(Collected data entries)

Definition eager_signal : ParsedSignal :=
  {| ticker := "NVDA";
     politician_name := JNull;
     transaction_type := "BUY";
     amount_range := JNull;
     signal_date := JStr "2024-03-02";
     confidence := 1.5%float;
     raw_message := sample_message |}.

Definition bare_signal : ParsedSignal :=
  {| ticker := "AAPL";
     politician_name := JNull;
     transaction_type := "SELL";
     amount_range := JNull;
     signal_date := JStr "2024-03-02";
     confidence := 0.5%float;
     raw_message := sample_message |}.

Definition sample_webhook : WebhookClient :=
  {| webhook_url := "https://checklister.example/api/webhook";
     api_key := "secret";
     timeout := 30 |}.

(** A store that does not exist yet, and can be written. *)
Definition fresh_world : world :=
  {| state_file := NoFile;
     state_writable := true;
     state_truncates := false;
     requests := [] |}.

(** An endpoint that answers every request the same way. *)
Definition always (r : http_result) : endpoint := fun _ _ => r.

(** An endpoint that accepts a payload once and reports a conflict when it
    is sent again. *)
Definition deduplicating : endpoint :=
  fun before payload =>
    if existsb (fun p => String.eqb (payload_ticker p) (payload_ticker payload)) before
    then HttpResponse 409 (BodyJson (JDict [("error", JStr "Duplicate signal")]))
    else HttpResponse 200 (BodyJson (JDict [("ok", JBool true)])).

(** What a JSON decoder says of a body that is plain text. *)
Definition decode_error : string := "Expecting value: line 1 column 1 (char 0)".

Definition sample_channel : Z := -1002481698957.

Definition text_message (id : Z) (text : string) : Message :=
  {| message_id := id; message_text := Some text; message_date := sample_timestamp |}.

(** A channel with three disclosures and a picture, newest first. *)
Definition sample_telegram : TelegramClient :=
  {| get_entity := fun _ => Entity;
     iter_messages := fun min_id =>
       filter (fun m => message_id m >? min_id)
         [ text_message 7 sample_message;
           {| message_id := 6; message_text := None; message_date := sample_timestamp |};
           text_message 5 sample_message;
           text_message 4 sample_message ] |}.

(** The state file after the watermark of the sample channel is set. *)
Definition state_with_watermark (id : Z) : json :=
  JDict [("channels", JDict [(str_of_int sample_channel,
                               JDict [("last_message_id", JInt id)])])].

What to produce >> Repeat the data above, word for word.

Exercise output >>
Definition eager_signal : ParsedSignal :=
  {| ticker := "NVDA";
     politician_name := JNull;
     transaction_type := "BUY";
     amount_range := JNull;
     signal_date := JStr "2024-03-02";
     confidence := 1.5%float;
     raw_message := sample_message |}.

Definition bare_signal : ParsedSignal :=
  {| ticker := "AAPL";
     politician_name := JNull;
     transaction_type := "SELL";
     amount_range := JNull;
     signal_date := JStr "2024-03-02";
     confidence := 0.5%float;
     raw_message := sample_message |}.

Definition sample_webhook : WebhookClient :=
  {| webhook_url := "https://checklister.example/api/webhook";
     api_key := "secret";
     timeout := 30 |}.

(** A store that does not exist yet, and can be written. *)
Definition fresh_world : world :=
  {| state_file := NoFile;
     state_writable := true;
     state_truncates := false;
     requests := [] |}.

(** An endpoint that answers every request the same way. *)
Definition always (r : http_result) : endpoint := fun _ _ => r.

(** An endpoint that accepts a payload once and reports a conflict when it
    is sent again. *)
Definition deduplicating : endpoint :=
  fun before payload =>
    if existsb (fun p => String.eqb (payload_ticker p) (payload_ticker payload)) before
    then HttpResponse 409 (BodyJson (JDict [("error", JStr "Duplicate signal")]))
    else HttpResponse 200 (BodyJson (JDict [("ok", JBool true)])).

(** What a JSON decoder says of a body that is plain text. *)
Definition decode_error : string := "Expecting value: line 1 column 1 (char 0)".

Definition sample_channel : Z := -1002481698957.

Definition text_message (id : Z) (text : string) : Message :=
  {| message_id := id; message_text := Some text; message_date := sample_timestamp |}.

(** A channel with three disclosures and a picture, newest first. *)
Definition sample_telegram : TelegramClient :=
  {| get_entity := fun _ => Entity;
     iter_messages := fun min_id =>
       filter (fun m => message_id m >? min_id)
         [ text_message 7 sample_message;
           {| message_id := 6; message_text := None; message_date := sample_timestamp |};
           text_message 5 sample_message;
           text_message 4 sample_message ] |}.

(** The state file after the watermark of the sample channel is set. *)
Definition state_with_watermark (id : Z) : json :=
  JDict [("channels", JDict [(str_of_int sample_channel,
                               JDict [("last_message_id", JInt id)])])].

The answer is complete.